> ACTIVITY
Write out again, exactly, the lines below starting at the one with "assert (Hwidth : cwidth" and ending at the one with "pose proof (exportCanvas_drawn st".

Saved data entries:
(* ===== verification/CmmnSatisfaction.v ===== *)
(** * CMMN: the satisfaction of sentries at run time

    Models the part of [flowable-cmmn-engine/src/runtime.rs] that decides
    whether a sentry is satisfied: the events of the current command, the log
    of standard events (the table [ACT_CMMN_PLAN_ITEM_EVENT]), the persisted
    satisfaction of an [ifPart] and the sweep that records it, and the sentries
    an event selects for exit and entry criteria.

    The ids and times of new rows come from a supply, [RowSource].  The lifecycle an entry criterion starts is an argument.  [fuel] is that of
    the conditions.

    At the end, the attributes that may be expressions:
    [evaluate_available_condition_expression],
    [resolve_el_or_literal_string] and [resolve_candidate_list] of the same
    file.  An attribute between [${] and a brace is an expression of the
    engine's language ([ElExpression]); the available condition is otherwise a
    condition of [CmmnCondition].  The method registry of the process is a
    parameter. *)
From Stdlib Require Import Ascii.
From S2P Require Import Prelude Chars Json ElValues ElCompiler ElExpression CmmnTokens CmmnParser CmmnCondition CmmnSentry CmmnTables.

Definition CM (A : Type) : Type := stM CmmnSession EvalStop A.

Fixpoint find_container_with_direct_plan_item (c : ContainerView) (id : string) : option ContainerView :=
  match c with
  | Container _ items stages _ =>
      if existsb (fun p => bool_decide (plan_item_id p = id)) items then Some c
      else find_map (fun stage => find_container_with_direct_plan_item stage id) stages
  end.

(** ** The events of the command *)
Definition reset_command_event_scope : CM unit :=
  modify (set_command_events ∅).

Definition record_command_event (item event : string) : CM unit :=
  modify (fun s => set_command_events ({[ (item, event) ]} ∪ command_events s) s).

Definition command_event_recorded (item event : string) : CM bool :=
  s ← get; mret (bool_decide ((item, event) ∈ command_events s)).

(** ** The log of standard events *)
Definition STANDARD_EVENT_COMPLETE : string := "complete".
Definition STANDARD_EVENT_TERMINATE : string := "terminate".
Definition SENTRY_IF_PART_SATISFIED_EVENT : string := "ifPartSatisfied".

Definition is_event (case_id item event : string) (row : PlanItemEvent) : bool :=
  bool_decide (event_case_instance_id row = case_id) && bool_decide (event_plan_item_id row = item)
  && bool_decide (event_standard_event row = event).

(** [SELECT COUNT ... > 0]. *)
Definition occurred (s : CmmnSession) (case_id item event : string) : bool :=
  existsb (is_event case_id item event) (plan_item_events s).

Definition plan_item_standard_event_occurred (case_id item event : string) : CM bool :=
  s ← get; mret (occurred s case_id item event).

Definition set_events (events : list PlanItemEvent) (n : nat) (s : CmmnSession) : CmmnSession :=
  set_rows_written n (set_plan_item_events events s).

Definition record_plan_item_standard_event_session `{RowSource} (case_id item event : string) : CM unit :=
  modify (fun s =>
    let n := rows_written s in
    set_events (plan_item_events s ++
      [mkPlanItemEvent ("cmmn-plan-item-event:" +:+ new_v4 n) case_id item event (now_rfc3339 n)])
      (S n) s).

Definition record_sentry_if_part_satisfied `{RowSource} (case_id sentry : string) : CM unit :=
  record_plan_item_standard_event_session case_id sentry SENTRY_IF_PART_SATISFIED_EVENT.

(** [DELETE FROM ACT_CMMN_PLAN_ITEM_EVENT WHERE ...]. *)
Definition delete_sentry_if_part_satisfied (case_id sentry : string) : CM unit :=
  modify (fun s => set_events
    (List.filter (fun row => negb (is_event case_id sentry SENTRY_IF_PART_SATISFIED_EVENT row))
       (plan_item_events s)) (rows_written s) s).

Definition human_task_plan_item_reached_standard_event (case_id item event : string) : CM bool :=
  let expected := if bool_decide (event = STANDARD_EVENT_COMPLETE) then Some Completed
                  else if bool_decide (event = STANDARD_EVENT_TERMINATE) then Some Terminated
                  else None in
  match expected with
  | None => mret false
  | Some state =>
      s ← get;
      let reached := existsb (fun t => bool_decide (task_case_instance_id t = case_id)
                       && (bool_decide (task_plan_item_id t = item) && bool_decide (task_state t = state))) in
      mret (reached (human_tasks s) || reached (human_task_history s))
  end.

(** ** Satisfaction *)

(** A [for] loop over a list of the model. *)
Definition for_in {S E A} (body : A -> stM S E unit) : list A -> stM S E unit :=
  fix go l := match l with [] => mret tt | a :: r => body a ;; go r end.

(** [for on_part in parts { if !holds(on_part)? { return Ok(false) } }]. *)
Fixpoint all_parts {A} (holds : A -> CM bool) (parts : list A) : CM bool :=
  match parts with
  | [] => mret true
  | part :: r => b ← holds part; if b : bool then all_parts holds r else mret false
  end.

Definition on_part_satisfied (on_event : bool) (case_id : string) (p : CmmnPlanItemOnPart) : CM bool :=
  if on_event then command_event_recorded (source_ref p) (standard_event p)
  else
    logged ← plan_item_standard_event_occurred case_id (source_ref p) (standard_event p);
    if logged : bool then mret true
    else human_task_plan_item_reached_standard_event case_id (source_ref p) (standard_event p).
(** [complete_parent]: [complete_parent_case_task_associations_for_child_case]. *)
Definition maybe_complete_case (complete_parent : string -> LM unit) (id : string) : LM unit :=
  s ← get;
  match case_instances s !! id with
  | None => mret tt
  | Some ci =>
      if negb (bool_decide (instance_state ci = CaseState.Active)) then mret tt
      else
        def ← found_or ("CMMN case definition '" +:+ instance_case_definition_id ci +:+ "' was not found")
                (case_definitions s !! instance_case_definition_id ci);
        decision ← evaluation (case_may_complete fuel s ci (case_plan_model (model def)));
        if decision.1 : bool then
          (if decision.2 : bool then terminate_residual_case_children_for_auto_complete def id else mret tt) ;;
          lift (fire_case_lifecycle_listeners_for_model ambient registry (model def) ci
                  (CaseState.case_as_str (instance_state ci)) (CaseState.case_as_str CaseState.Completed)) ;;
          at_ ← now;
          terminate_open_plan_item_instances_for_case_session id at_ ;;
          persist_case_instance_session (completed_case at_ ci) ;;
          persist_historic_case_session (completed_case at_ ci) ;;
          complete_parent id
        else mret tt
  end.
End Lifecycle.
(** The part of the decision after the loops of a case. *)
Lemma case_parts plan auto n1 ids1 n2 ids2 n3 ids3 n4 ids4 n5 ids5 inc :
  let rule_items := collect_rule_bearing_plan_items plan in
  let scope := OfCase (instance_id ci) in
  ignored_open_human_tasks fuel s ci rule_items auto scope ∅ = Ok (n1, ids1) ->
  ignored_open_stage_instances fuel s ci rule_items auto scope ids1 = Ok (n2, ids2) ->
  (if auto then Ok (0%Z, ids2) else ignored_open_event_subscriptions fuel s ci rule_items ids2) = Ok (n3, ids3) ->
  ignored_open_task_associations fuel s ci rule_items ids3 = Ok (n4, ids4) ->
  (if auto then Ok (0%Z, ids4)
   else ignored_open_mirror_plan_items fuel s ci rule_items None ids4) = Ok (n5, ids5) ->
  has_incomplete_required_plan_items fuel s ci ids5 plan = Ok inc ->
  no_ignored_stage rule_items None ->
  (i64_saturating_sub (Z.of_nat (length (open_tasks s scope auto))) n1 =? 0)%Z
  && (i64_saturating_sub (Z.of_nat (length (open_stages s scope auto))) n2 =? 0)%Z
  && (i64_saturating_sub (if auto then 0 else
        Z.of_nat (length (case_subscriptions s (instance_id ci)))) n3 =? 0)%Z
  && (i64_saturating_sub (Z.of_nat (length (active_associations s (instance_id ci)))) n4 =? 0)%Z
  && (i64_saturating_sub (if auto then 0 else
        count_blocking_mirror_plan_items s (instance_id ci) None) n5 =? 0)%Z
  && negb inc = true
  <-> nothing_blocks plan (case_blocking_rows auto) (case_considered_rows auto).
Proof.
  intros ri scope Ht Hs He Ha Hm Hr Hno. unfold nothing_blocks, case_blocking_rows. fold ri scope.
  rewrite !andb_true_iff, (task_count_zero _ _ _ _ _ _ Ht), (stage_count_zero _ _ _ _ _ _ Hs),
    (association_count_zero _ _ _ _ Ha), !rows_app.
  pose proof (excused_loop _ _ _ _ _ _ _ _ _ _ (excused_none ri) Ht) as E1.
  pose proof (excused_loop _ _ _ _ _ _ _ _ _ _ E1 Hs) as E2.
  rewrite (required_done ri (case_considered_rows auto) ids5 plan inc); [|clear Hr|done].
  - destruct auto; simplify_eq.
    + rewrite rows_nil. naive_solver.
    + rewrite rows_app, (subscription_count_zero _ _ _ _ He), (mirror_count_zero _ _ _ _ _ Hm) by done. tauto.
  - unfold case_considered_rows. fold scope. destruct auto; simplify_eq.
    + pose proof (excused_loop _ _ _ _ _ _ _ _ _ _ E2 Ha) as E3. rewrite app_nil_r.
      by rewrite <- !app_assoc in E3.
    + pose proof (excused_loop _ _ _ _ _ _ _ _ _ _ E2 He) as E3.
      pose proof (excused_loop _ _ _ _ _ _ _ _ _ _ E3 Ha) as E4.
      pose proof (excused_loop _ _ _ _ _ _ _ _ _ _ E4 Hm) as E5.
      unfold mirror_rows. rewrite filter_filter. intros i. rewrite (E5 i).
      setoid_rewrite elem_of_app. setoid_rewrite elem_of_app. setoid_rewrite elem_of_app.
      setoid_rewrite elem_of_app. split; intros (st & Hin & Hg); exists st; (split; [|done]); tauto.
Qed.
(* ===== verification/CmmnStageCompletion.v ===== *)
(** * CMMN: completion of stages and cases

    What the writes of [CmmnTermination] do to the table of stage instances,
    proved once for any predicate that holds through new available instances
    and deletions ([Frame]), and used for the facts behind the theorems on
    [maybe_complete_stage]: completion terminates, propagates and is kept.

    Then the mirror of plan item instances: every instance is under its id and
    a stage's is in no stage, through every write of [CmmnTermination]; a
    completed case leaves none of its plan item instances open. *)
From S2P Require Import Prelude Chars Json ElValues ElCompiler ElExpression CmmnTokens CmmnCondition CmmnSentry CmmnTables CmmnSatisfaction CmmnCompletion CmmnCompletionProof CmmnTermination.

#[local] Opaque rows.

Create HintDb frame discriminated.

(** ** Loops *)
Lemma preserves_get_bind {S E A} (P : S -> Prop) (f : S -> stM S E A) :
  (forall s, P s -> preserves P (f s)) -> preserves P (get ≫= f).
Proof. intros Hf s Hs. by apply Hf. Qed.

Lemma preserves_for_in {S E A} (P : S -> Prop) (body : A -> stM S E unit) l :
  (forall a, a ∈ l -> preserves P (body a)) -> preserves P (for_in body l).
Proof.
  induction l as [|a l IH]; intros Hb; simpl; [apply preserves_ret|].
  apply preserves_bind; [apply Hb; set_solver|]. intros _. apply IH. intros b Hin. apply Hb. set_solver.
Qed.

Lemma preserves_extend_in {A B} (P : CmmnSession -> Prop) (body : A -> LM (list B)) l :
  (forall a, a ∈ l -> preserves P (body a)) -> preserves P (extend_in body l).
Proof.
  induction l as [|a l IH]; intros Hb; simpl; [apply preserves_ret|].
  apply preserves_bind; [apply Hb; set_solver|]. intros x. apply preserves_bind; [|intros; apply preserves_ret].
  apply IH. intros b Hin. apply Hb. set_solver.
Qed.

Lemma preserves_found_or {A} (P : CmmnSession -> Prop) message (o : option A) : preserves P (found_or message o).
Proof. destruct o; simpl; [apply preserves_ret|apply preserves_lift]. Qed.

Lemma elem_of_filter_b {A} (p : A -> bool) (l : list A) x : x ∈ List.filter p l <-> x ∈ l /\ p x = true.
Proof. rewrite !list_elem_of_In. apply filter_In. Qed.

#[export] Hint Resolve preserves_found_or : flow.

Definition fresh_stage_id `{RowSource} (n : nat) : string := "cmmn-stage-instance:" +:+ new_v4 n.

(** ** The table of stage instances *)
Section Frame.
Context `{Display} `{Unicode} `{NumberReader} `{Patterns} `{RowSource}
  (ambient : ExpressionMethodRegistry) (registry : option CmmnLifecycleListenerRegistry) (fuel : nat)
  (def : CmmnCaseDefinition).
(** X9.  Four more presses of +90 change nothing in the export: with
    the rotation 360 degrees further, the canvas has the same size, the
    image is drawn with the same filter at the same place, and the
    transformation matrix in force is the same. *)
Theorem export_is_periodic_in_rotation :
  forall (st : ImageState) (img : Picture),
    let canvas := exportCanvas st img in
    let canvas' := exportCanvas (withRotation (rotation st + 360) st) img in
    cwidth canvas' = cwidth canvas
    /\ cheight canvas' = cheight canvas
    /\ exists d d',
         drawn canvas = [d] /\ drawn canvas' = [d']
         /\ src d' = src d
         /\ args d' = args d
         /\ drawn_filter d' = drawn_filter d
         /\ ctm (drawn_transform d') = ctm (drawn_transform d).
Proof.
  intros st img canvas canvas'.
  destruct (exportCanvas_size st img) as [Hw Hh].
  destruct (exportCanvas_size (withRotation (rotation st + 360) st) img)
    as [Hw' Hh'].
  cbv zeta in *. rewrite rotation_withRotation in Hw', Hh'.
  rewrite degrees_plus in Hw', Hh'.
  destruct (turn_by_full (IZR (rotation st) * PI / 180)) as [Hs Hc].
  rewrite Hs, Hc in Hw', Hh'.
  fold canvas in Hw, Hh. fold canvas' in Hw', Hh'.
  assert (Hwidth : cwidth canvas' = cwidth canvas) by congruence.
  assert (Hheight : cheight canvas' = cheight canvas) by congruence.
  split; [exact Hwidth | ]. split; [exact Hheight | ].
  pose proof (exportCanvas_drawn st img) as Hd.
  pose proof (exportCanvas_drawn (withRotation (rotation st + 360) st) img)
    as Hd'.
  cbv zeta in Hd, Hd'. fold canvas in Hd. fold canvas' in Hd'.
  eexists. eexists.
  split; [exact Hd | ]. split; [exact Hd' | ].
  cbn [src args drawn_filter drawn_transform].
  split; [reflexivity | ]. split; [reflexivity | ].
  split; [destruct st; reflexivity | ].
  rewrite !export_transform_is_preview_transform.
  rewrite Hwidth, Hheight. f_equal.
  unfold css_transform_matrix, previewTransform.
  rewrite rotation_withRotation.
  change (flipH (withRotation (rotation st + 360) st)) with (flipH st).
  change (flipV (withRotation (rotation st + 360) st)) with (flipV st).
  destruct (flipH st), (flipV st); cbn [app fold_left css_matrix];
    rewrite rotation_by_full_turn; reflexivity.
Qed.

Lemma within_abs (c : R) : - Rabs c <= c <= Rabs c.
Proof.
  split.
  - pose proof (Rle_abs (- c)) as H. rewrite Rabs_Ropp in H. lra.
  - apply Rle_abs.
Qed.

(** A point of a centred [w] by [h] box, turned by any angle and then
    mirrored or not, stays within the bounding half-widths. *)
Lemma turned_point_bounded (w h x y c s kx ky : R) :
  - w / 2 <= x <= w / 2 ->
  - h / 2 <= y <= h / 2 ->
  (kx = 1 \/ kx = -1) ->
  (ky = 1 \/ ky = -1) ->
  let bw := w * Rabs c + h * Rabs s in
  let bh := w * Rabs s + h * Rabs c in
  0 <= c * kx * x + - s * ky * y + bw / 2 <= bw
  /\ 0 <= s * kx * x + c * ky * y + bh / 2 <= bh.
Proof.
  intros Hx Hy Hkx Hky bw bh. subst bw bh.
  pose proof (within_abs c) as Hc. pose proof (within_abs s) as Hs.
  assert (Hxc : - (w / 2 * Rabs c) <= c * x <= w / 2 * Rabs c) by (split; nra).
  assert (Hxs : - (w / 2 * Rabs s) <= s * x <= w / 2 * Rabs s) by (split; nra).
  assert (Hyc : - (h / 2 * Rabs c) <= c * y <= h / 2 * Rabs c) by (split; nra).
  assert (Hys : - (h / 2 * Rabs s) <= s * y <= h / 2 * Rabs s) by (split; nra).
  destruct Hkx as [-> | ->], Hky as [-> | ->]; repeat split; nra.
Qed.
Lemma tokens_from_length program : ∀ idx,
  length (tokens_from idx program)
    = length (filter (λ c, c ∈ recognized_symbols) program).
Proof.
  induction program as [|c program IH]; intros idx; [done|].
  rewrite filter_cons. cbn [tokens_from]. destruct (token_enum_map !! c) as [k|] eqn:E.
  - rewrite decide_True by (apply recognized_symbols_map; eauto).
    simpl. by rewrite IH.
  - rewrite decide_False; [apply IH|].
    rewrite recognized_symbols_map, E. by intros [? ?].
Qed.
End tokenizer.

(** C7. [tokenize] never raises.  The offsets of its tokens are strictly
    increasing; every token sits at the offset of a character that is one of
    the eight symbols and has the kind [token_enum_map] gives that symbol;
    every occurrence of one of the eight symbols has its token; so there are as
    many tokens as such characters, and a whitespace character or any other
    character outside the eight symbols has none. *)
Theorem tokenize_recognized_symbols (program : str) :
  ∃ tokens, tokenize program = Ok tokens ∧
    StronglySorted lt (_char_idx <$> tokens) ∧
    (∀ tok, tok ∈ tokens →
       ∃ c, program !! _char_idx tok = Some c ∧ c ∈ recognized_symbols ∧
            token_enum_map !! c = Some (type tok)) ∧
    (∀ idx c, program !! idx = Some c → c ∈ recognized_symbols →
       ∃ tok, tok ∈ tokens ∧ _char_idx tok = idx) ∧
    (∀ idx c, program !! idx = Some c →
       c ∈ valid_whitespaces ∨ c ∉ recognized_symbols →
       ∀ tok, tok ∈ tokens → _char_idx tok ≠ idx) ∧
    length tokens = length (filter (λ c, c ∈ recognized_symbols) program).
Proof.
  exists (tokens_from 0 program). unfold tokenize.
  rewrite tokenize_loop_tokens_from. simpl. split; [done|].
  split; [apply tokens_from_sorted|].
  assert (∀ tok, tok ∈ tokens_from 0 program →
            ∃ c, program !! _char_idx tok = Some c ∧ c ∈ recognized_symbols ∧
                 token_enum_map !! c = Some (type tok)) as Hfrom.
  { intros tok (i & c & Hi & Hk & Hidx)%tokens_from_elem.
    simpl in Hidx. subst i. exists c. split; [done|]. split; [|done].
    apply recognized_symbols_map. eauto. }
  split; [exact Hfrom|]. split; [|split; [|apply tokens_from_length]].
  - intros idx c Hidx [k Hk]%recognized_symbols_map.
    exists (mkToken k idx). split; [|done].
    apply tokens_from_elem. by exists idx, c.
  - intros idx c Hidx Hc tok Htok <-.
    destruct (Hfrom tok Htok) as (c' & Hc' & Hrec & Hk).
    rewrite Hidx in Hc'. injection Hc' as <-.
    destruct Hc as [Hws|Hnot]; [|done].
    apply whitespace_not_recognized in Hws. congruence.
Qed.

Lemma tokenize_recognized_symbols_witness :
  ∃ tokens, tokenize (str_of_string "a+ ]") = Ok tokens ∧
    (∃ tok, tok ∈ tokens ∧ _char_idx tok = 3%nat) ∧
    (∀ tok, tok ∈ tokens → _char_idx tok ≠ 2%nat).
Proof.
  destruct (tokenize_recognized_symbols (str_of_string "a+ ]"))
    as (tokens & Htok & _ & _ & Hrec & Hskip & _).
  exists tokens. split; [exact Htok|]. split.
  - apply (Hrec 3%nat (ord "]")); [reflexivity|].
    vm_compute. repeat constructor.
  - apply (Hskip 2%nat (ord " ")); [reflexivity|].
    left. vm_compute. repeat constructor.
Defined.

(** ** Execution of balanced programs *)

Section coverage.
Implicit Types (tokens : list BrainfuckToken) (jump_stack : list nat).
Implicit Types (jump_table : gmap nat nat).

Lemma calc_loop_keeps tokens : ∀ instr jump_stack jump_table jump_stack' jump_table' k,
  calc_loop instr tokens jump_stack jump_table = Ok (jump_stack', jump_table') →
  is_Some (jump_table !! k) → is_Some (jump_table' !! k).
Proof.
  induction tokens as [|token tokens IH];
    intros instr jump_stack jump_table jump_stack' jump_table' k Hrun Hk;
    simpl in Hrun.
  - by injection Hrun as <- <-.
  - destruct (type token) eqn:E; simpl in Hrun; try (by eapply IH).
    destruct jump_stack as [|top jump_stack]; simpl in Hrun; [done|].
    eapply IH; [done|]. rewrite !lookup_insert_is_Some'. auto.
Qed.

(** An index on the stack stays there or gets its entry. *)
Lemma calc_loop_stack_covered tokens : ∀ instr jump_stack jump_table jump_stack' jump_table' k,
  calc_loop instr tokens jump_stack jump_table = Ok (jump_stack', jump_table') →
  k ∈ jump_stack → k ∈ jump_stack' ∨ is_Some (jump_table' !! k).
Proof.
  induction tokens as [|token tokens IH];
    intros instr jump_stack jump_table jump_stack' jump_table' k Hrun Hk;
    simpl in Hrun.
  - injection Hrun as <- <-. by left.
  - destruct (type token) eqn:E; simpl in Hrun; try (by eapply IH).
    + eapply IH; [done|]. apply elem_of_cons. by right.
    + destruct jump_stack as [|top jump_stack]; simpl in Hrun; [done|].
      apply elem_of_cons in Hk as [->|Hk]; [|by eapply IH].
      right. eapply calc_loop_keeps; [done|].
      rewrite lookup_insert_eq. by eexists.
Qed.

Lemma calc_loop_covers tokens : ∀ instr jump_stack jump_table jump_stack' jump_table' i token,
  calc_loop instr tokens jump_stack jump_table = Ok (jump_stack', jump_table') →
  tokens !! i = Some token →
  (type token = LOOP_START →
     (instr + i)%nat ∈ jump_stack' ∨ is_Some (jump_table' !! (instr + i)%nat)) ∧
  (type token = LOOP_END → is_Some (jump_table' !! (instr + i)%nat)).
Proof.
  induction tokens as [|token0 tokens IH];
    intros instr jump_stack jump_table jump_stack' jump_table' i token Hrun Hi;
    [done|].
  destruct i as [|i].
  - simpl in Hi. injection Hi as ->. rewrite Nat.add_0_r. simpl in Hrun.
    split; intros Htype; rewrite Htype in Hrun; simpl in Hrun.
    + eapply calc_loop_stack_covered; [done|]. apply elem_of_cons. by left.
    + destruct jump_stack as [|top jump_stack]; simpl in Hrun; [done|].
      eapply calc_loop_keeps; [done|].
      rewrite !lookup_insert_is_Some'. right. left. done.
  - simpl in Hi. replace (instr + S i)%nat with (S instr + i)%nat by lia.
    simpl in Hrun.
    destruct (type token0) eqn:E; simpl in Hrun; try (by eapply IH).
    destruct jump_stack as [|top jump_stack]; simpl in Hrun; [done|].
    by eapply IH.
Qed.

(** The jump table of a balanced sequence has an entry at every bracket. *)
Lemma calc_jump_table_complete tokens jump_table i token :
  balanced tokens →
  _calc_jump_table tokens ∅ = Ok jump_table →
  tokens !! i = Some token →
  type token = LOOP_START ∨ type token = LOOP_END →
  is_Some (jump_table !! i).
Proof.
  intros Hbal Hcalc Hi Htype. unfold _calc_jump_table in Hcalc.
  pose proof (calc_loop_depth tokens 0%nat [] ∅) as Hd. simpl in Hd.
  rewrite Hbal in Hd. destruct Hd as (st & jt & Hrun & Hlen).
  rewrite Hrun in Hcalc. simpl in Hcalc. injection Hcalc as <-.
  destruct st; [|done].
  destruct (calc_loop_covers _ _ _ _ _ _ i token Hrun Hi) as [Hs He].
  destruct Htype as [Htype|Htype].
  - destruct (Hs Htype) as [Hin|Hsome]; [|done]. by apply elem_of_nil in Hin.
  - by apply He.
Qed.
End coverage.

> RESULT FOR THIS EXERCISE
  assert (Hwidth : cwidth canvas' = cwidth canvas) by congruence.
  assert (Hheight : cheight canvas' = cheight canvas) by congruence.
  split; [exact Hwidth | ]. split; [exact Hheight | ].
  pose proof (exportCanvas_drawn st img) as Hd.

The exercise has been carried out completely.